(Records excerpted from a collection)

(* ===== verification/Allocator.v ===== *)
(** * What the heap promises

    The blocks in use as a finite map from addresses to sizes, and the
    contracts of the operations of Heap.v in terms of it. *)
From S2P Require Import Prelude Heap.

(** The payloads in use: address and size. *)
Fixpoint live (base off : Z) (bs : list blk) : gmap Z Z :=
  match bs with
  | [] => ∅
  | b :: bs =>
      if busy b then <[base + off + 12 := blen b - 12]> (live base (off + blen b) bs)
      else live base (off + blen b) bs
  end.
Definition in_use (h : heap) (bs : list blk) : gmap Z Z := live (heap_ptr h) 0 bs.

Section Live.
Context (base : Z).
Implicit Types (l r bs : list blk).

Lemma live_bounds off bs p n :
  Forall blk_ok bs → live base off bs !! p = Some n →
  base + off + 12 ≤ p ∧ p + n ≤ base + off + total bs ∧ 4 ≤ n.
Proof.
  intros Hok. revert off. induction Hok as [|b bs [Hb _] Hok IH]; intros off; simpl; [done|].
  pose proof (total_nonneg bs Hok). destruct (busy b).
  - rewrite lookup_insert_Some. intros [[<- <-]|[_ Hl]]; [lia|]. apply IH in Hl. lia.
  - intros Hl. apply IH in Hl. lia.
Qed.
Lemma live_aligned off bs p n :
  Forall blk_ok bs → base mod 4 = 0 → off mod 4 = 0 → live base off bs !! p = Some n →
  p mod 4 = 0 ∧ n mod 4 = 0.
Proof.
  intros Hok Hb4. revert off. induction Hok as [|b bs [Hb Hm] Hok IH]; intros off Ho; simpl; [done|].
  assert ((off + blen b) mod 4 = 0) by by rewrite Z.add_mod, Ho, Hm.
  destruct (busy b); [|by apply IH].
  rewrite lookup_insert_Some. intros [[<- <-]|[_ Hl]]; [|by eapply IH].
  rewrite Z.add_mod, (Z.add_mod base), Hb4, Ho by lia. split; [done|].
  by rewrite Zminus_mod, Hm.
Qed.
Lemma live_apart off bs p n q m :
  Forall blk_ok bs → live base off bs !! p = Some n → live base off bs !! q = Some m → p ≠ q →
  p + n + 12 ≤ q ∨ q + m + 12 ≤ p.
Proof.
  intros Hok. revert off. induction Hok as [|b bs [Hb _] Hok IH]; intros off; simpl; [done|].
  destruct (busy b); [|by apply IH].
  rewrite !lookup_insert_Some. intros [[<- <-]|[_ Hp]] [[<- <-]|[_ Hq]] Hne; [done| | |by eapply IH].
  - apply live_bounds in Hq; [lia|done].
  - apply live_bounds in Hp; [lia|done].
Qed.

Lemma live_cong off l r1 r2 :
  live base (off + total l) r1 = live base (off + total l) r2 →
  live base off (l ++ r1) = live base off (l ++ r2).
Proof.
  revert off. induction l as [|c l IH]; intros off; simpl; [by rewrite Z.add_0_r|].
  rewrite Z.add_assoc. intros E. by rewrite (IH _ E).
Qed.
(** The block after [l]: its payload is not the address of another one. *)
Lemma live_fresh off l n r :
  Forall blk_ok (l ++ mkBlk n false :: r) →
  live base off (l ++ mkBlk n false :: r) !! (base + off + total l + 12) = None.
Proof.
  revert off. induction l as [|c l IH]; intros off; simpl; intros [[Hc _] Hok]%Forall_cons.
  - destruct (live base (off + n) r !! _) as [m|] eqn:E; [|done]. apply live_bounds in E; [|done]. simpl in *. lia.
  - assert (0 ≤ total l) by (apply total_nonneg; by apply Forall_app in Hok as [? _]).
    specialize (IH (off + blen c) Hok).
    replace (base + (off + blen c) + total l + 12) with (base + off + (blen c + total l) + 12) in IH by lia.
    destruct (busy c); [|done]. rewrite lookup_insert_ne by lia. done.
Qed.
Lemma live_busy off l n r :
  Forall blk_ok (l ++ mkBlk n false :: r) →
  live base off (l ++ mkBlk n true :: r) =
    <[base + off + total l + 12 := n - 12]> (live base off (l ++ mkBlk n false :: r)).
Proof.
  revert off. induction l as [|c l IH]; intros off; simpl; intros [[Hc _] Hok]%Forall_cons.
  - by rewrite Z.add_0_r.
  - assert (0 ≤ total l) by (apply total_nonneg; by apply Forall_app in Hok as [? _]).
    rewrite (IH _ Hok).
    replace (base + (off + blen c) + total l + 12) with (base + off + (blen c + total l) + 12) by lia.
    destruct (busy c); [|done]. apply insert_insert_ne. lia.
Qed.
Lemma live_find off bs p n :
  live base off bs !! p = Some n →
  ∃ l b r, bs = l ++ b :: r ∧ busy b = true ∧ p = base + off + total l + 12 ∧ n = blen b - 12.
Proof.
  revert off. induction bs as [|b bs IH]; intros off; simpl; [done|].
  destruct (busy b) eqn:Eb.
  - rewrite lookup_insert_Some. intros [[<- <-]|[_ Hl]].
    + exists [], b, bs. simpl. repeat split; [done|lia].
    + destruct (IH _ Hl) as (l & c & r & -> & Hc & -> & ->). exists (b :: l), c, r. simpl.
      repeat split; [done|lia].
  - intros Hl. destruct (IH _ Hl) as (l & c & r & -> & Hc & -> & ->). exists (b :: l), c, r. simpl.
    repeat split; [done|lia].
Qed.
Lemma live_none off bs : live base off bs = ∅ → Forall (λ b, busy b = false) bs.
Proof.
  revert off. induction bs as [|b bs IH]; intros off; simpl; [by constructor|].
  destruct (busy b) eqn:Eb; [by intros ?%insert_non_empty|]. intros Hl. constructor; [done|by eapply IH].
Qed.
End Live.

(** ** Giving back and handing out *)
Lemma in_use_free base off l b r :
  Forall blk_ok (l ++ b :: r) → busy b = true →
  live base off (l ++ mkBlk (blen b) false :: r) = delete (base + off + total l + 12) (live base off (l ++ b :: r)).
Proof.
  intros Hok Hb. assert (b = mkBlk (blen b) true) as E by (destruct b; simpl in *; congruence).
  assert (Forall blk_ok (l ++ mkBlk (blen b) false :: r)) as Hok'.
  { apply Forall_app in Hok as [? [[? ?] ?]%Forall_cons]. apply Forall_app. split; [done|].
    apply Forall_cons. by repeat split. }
  rewrite E at 2. rewrite live_busy by done. rewrite delete_insert_id; [done|]. by apply live_fresh.
Qed.
Lemma live_coalesce base off l b r :
  busy b = false → live base off (coalesce l b r) = live base off (l ++ b :: r).
Proof.
  intros Hb. unfold coalesce.
  assert (∀ b' r', busy b' = false → live base off (join_left l b' ++ r') = live base off (l ++ b' :: r')) as Hleft.
  { intros b' r' Hb'. destruct l as [|a l _] using rev_ind; [done|]. rewrite join_left_snoc.
    destruct (busy a) eqn:Ea; rewrite <-!app_assoc; [done|]. simpl. apply live_cong. simpl. rewrite Ea, Hb'.
    f_equal. lia. }
  destruct r as [|c r]; simpl; [by apply Hleft|]. destruct (busy c) eqn:Ec; simpl; [by apply Hleft|].
  rewrite Hleft by done. apply live_cong. simpl. rewrite Hb, Ec. f_equal. lia.
Qed.

(** ** What a successful request gets: a new block that keeps off the others *)
Definition granted (h : heap) (lv : gmap Z Z) (size p : Z) (lv' : gmap Z Z) : Prop :=
  ∃ n, lv' = <[p := n]> lv ∧ size ≤ n ∧ p mod 4 = 0 ∧
    heap_ptr h + 12 ≤ p ∧ p + n ≤ heap_ptr h + heap_end h ∧
    ∀ q m, lv !! q = Some m → p + n + 12 ≤ q ∨ q + m + 12 ≤ p.

(** No free block serves a request of [size] bytes: each is too small or so
    near the end of the arena that the search does not look at it. *)
Definition no_room (h : heap) (bs : list blk) (size : Z) : Prop :=
  ∀ l b r, bs = l ++ b :: r → busy b = false →
    mem_size_aligned h - size ≤ total l ∨ blen b < size + 12.

Lemma in_use_carve h l b r size :
  Forall blk_ok (l ++ b :: r) → busy b = false → 4 ≤ size → size mod 4 = 0 → size + 12 ≤ blen b →
  ∃ n, size ≤ n ≤ blen b - 12 ∧
    live (heap_ptr h) 0 (l ++ carve size b ++ r) =
      <[heap_ptr h + total l + 12 := n]> (live (heap_ptr h) 0 (l ++ b :: r)).
Proof.
  intros Hok Hb H4 Hs4 Hsize. pose proof Hok as [Hl [[Hb16 Hb4] Hr]%Forall_cons]%Forall_app.
  unfold carve. destruct (decide (size + 36 ≤ blen b)).
  - exists size. split; [lia|]. simpl. rewrite live_busy.
    + rewrite Z.add_0_r. f_equal; [lia|]. apply live_cong. simpl. rewrite Hb. f_equal. lia.
    + apply Forall_app. split; [done|]. repeat (apply Forall_cons; split); [| |done]; split; simpl; try lia.
      * by rewrite Z.add_mod, Hs4.
      * by rewrite Zminus_mod, Z.add_mod, Hs4, Hb4.
  - exists (blen b - 12). split; [lia|]. simpl.
    assert (b = mkBlk (blen b) false) as E by (destruct b; simpl in *; congruence).
    rewrite live_busy by (by rewrite <-E). rewrite Z.add_0_r. by rewrite <-E.
Qed.

Lemma grant h bs l b r size h' :
  heap_rep h bs → bs = l ++ b :: r → busy b = false → 4 ≤ size → size mod 4 = 0 → size + 12 ≤ blen b →
  heap_rep h' (l ++ carve size b ++ r) → same_arena h h' →
  granted h (in_use h bs) size (heap_ptr h + total l + 12) (in_use h' (l ++ carve size b ++ r)).
Proof.
  intros H Hbs Hb H4 Hs4 Hsize H' [Ep _].
  pose proof (proj1 (hr_tiles _ _ H)) as Hok. pose proof (proj1 (hr_tiles _ _ H')) as Hok'.
  rewrite Hbs in Hok. destruct (in_use_carve h l b r size) as (n & Hn & Hl); [done..|].
  unfold in_use. rewrite Ep, Hl, Hbs. exists n. split; [done|]. split; [lia|].
  pose proof (hr_tiles _ _ H) as Ht. rewrite Hbs in Ht.
  destruct (tiles_offset _ _ _ _ Ht) as (Hl0 & Hl4 & He). simpl in He.
  pose proof Hok as [_ [_ Hokr]%Forall_cons]%Forall_app. pose proof (total_nonneg r Hokr).
  split; [|split; [lia|split; [lia|]]].
  - rewrite Z.add_mod, (Z.add_mod (heap_ptr h)), Hl4, (ar_aligned _ (hr_arena _ _ H)) by lia. done.
  - intros q m Hq. apply (live_apart (heap_ptr h) 0 (l ++ carve size b ++ r)).
    + done.
    + rewrite Hl. by rewrite lookup_insert_eq.
    + rewrite Hl. rewrite lookup_insert_ne; [done|]. intros <-.
      assert (b = mkBlk (blen b) false) as E by (destruct b; simpl in *; congruence).
      rewrite E in Hok, Hq. pose proof (live_fresh (heap_ptr h) 0 l (blen b) r Hok) as Hf.
      rewrite Z.add_0_r in Hf. congruence.
    + intros <-. assert (b = mkBlk (blen b) false) as E by (destruct b; simpl in *; congruence).
      rewrite E in Hok, Hq. pose proof (live_fresh (heap_ptr h) 0 l (blen b) r Hok) as Hf.
      rewrite Z.add_0_r in Hf. congruence.
Qed.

Try it: Find the word "list" in the records. Copy every line it appears in.

Result for this task:
Fixpoint live (base off : Z) (bs : list blk) : gmap Z Z :=
Definition in_use (h : heap) (bs : list blk) : gmap Z Z := live (heap_ptr h) 0 bs.
Implicit Types (l r bs : list blk).
Definition no_room (h : heap) (bs : list blk) (size : Z) : Prop :=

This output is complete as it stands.